[INPUT MATERIAL Boundary: Start]

(** Removing a registered client from a room that keeps others, or with the
    room. The state is the one after [close] and, for the last client, [cancel]. *)
Lemma hub_inv_remove c cl R h h' :
  hub_inv R h → c ∈ R → ptrs h !! c = Some cl →
  length (shards h') = numShards → broker_ok (broker h') → ptrs h' = ptrs h → next h' = next h →
  ct_fresh (sends h') → ct_open (sends h') = ct_open (sends h) ∖ {[Send cl]} →
  connCnt h' = wrap_i64 (connCnt h - 1) →
  (∀ r, members r h' = members r h ∖ {[c]}) →
  (∀ r rm', lookup_room r h' = Some rm' → clients rm' ≠ ∅ ∧
    ∃ rm s, lookup_room r h = Some rm ∧ cancel rm' = cancel rm ∧ cancel rm = Some s ∧ s ∈ live (broker h')) →
  hub_inv (R ∖ {[c]}) h'.
Proof.
  intros Hinv Hin Hc Hl Hb Hp Hn Hf Ho Hcnt Hm Hroom. constructor; try done.
  - intros r rm' H'. destruct (Hroom _ _ H') as (? & rm & s & ? & Heq & ? & ?).
    split; [done|]. exists s. by rewrite Heq.
  - intros r1 r2 rm1 rm2 H1 H2 Heq. destruct (Hroom _ _ H1) as (_ & ? & ? & E1 & He1 & _).
    destruct (Hroom _ _ H2) as (_ & ? & ? & E2 & He2 & _). eapply (inv_sub _ _ Hinv); [done..|]. congruence.
  - intros c' r. rewrite Hm, Hp, !elem_of_difference, (inv_members _ _ Hinv). tauto.
  - intros c' [Hc' Hne]%elem_of_difference. rewrite Hp.
    destruct (inv_open _ _ Hinv _ Hc') as (cl' & Hcl' & Hop). exists cl'. split; [done|].
    rewrite Ho, elem_of_difference, elem_of_singleton. split; [done|]. intros Heq.
    apply Hne, elem_of_singleton. by apply (inv_send_inj _ _ Hinv c' c cl' cl).
  - intros c1 c2 cl1 cl2 [H1 _]%elem_of_difference [H2 _]%elem_of_difference. rewrite Hp.
    by apply (inv_send_inj _ _ Hinv).
  - rewrite Hp, Hn. apply Hinv.
  - rewrite Hcnt, (inv_cnt _ _ Hinv). unfold Z.sub. rewrite wrap_i64_add. f_equal.
    rewrite size_difference by (by apply singleton_subseteq_l). rewrite size_singleton.
    assert (size R ≠ 0); [|lia]. intros H0%size_empty_inv. set_solver.
Qed.

Lemma Unregister_spec c cl R h :
  hub_inv R h → c ∈ R → ptrs h !! c = Some cl →
  ∃ h' r0, Unregister c h = Done h' ∧ hub_inv (R ∖ {[c]}) h' ∧ ptrs h' = ptrs h ∧ msgs h' = msgs h
    ∧ ct_close (Send cl) (sends h) = Done (sends h')
    ∧ (∀ r, members r h' = members r h ∖ {[c]})
    ∧ lookup_room (RoomID cl) h = Some r0
    ∧ (if decide (members (RoomID cl) h ⊆ {[c]})
       then lookup_room (RoomID cl) h' = None ∧
         ∃ s, cancel r0 = Some s ∧ Cancel s (broker h) = Done (broker h')
       else broker h' = broker h ∧
         lookup_room (RoomID cl) h' = Some (r0 <| clients := clients r0 ∖ {[c]} |>)).
Proof.
  intros Hinv Hin Hc.
  assert (Hmc : c ∈ members (RoomID cl) h) by (apply (inv_members _ _ Hinv); by rewrite Hc).
  destruct (lookup_room (RoomID cl) h) as [r0|] eqn:Er; [|by unfold members in Hmc; rewrite Er in Hmc].
  pose proof (members_lookup _ _ _ Er) as Hm0.
  destruct (inv_room _ _ Hinv _ _ Er) as (_ & s & Hs & Hlive).
  destruct (inv_open _ _ Hinv _ Hin) as (cl' & Hcl' & Hop). simplify_eq.
  destruct (ct_close_spec _ _ (inv_sends _ _ Hinv) Hop) as (tb & Hclose & Hft & Hot).
  pose proof (inv_shards _ _ Hinv) as Hl.
  set (r1 := r0 <| clients := clients r0 ∖ {[c]} |>).
  set (h1 := put_room (RoomID cl) r1 h <| sends := tb |>).
  assert (Hlk1 : ∀ r, lookup_room r h1 = if decide (RoomID cl = r) then Some r1 else lookup_room r h).
  { intros r. exact (lookup_room_put (RoomID cl) r1 r h Hl). }
  assert (Hothers : ∀ r, RoomID cl ≠ r → members r h ∖ {[c]} = members r h).
  { intros r Hne. assert (c ∉ members r h); [|set_solver].
    rewrite (inv_members _ _ Hinv), Hc. simpl. intros [_ ?]. congruence. }
  assert (HU : Unregister c h =
    outcome_bind
      (if decide (members (RoomID cl) h ⊆ {[c]})
       then outcome_bind (Cancel s (broker h)) (λ b, Done (drop_room (RoomID cl) (h1 <| broker := b |>)))
       else Done h1)
      (λ h, Done (h <| connCnt := wrap_i64 (connCnt h - 1) |>))).
  { unfold Unregister, h1, r1. rewrite Hc, Er. simpl. rewrite Hclose, Hs. simpl. f_equal. rewrite Hm0.
    destruct (decide (clients r0 ⊆ {[c]})) as [Hd|Hd].
    - rewrite bool_decide_true by (by apply subseteq_empty_difference_L).
      by destruct (Cancel s (broker h)).
    - rewrite bool_decide_false; [done|]. intros He. by apply Hd, empty_difference_subseteq_L. }
  rewrite HU. clear HU.
  destruct (decide (members (RoomID cl) h ⊆ {[c]})) as [Hsub|Hsub].
  - destruct (Cancel_live _ _ (inv_broker _ _ Hinv) Hlive) as (b & Hcan & Hb & Hlb). rewrite Hcan.
    eexists _, r0. split; [reflexivity|].
    match goal with |- hub_inv _ ?x ∧ _ => set (h2 := x) end.
    assert (Hlk2 : ∀ r, lookup_room r h2 = if decide (RoomID cl = r) then None else lookup_room r h).
    { intros r. transitivity (lookup_room r (drop_room (RoomID cl) h1)); [done|].
      rewrite lookup_room_drop, Hlk1; [by repeat case_decide|]. simpl. by rewrite length_alter. }
    assert (Hm2 : ∀ r, members r h2 = members r h ∖ {[c]}).
    { intros r. unfold members at 1. rewrite Hlk2. case_decide; [subst; by rewrite subseteq_empty_difference_L|].
      by rewrite Hothers. }
    split_and!; try done.
    + apply (hub_inv_remove c cl R h); try done.
      * simpl. by rewrite !length_alter.
      * intros r rm'. rewrite Hlk2. case_decide; [done|]. intros H'.
        destruct (inv_room _ _ Hinv _ _ H') as (? & s' & Hs' & Hl'). split; [done|].
        exists rm', s'. split_and!; try done. simpl. rewrite Hlb.
        apply elem_of_difference. split; [done|]. rewrite elem_of_singleton. intros ->.
        assert (RoomID cl = r); [|done]. apply (inv_sub _ _ Hinv _ _ _ _ Er H'). congruence.
    + rewrite Hlk2. by rewrite decide_True.
    + by exists s.
  - eexists _, r0. split; [reflexivity|].
    match goal with |- hub_inv _ ?x ∧ _ => set (h2 := x) end.
    assert (Hlk2 : ∀ r, lookup_room r h2 = if decide (RoomID cl = r) then Some r1 else lookup_room r h).
    { intros r. by rewrite <- Hlk1. }
    assert (Hm2 : ∀ r, members r h2 = members r h ∖ {[c]}).
    { intros r. unfold members at 1. rewrite Hlk2. case_decide; [subst; simpl; by rewrite <- Hm0|].
      by rewrite Hothers. }
    split_and!; try done; [|by rewrite Hlk2, decide_True].
    apply (hub_inv_remove c cl R h); try done.
    + simpl. by rewrite length_alter.
    + apply Hinv.
    + intros r rm'. rewrite Hlk2. case_decide as Hd.
      * intros [= <-]. subst. split; [|by exists r0, s]. simpl. rewrite <- Hm0.
        intros He. by apply Hsub, empty_difference_subseteq_L.
      * intros H'. destruct (inv_room _ _ Hinv _ _ H') as (? & s' & ? & ?).
        split; [done|]. by exists rm', s'.
Qed.

(** ** Broadcasting *)

(** The [Send] channels of clients. *)
Definition sends_of (cs : list nat) (h : t) : list nat := omap (λ c, Send <$> ptrs h !! c) cs.

Lemma deliver_spec p cs R h :
  hub_inv R h → (∀ c, c ∈ cs → c ∈ R) →
  deliver p cs h = Done (h <| sends := offer_all p (sends_of cs h) (sends h) |>).
Proof.
  intros Hinv. revert h Hinv. induction cs as [|c cs IH]; intros h Hinv Hin; [by destruct h|].
  unfold sends_of. simpl. destruct (inv_open _ _ Hinv c) as (cl & Hcl & Ho); [apply Hin; by left|].
  destruct (ct_try_send_spec p _ _ (inv_sends _ _ Hinv) Ho) as (ch & Hch & Hs & Hf & Hop).
  rewrite Hcl, Hs. simpl. rewrite Hch.
  assert (Hinv' : hub_inv R (h <| sends := ct_set (Send cl) (offered p ch) (sends h) |>)).
  { apply (hub_inv_ext R h); try done. apply Hinv. }
  etransitivity; [apply (IH _ Hinv'); intros c' ?; apply Hin; by right|]. done.
Qed.

Lemma elem_sends_of c cl cs R h :
  hub_inv R h → (∀ c, c ∈ cs → c ∈ R) → c ∈ R → ptrs h !! c = Some cl →
  Send cl ∈ sends_of cs h ↔ c ∈ cs.
Proof.
  intros Hinv Hcs Hc Hcl. unfold sends_of. rewrite list_elem_of_omap. split.
  - intros (c' & Hin & Heq). destruct (ptrs h !! c') as [cl'|] eqn:E; [|done]. simpl in Heq.
    injection Heq as Heq. by rewrite <- (inv_send_inj _ _ Hinv c' c cl' cl) by auto.
  - intros Hin. exists c. by rewrite Hcl.
Qed.

Lemma NoDup_sends_of cs R h :
  hub_inv R h → (∀ c, c ∈ cs → c ∈ R) → NoDup cs → NoDup (sends_of cs h).
Proof.
  intros Hinv. induction cs as [|c cs IH]; intros Hcs Hnd; [constructor|].
  apply NoDup_cons in Hnd as [Hn Hnd]. unfold sends_of. simpl.
  destruct (inv_open _ _ Hinv c) as (cl & Hcl & _); [apply Hcs; by left|]. rewrite Hcl. simpl.
  constructor; [|apply IH; [|done]; intros c' ?; apply Hcs; by right].
  assert (Hcs' : ∀ c', c' ∈ cs → c' ∈ R) by (intros c' ?; apply Hcs; by right).
  change (Send cl ∉ sends_of cs h).
  by rewrite (elem_sends_of c cl cs R) by (done || apply Hcs; by left).
Qed.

[INPUT MATERIAL Boundary: End]

The answer must consist of every line in the records above that contains the word "Hlive".

THE ANSWER:
  destruct (inv_room _ _ Hinv _ _ Er) as (_ & s & Hs & Hlive).
  - destruct (Cancel_live _ _ (inv_broker _ _ Hinv) Hlive) as (b & Hcan & Hb & Hlb). rewrite Hcan.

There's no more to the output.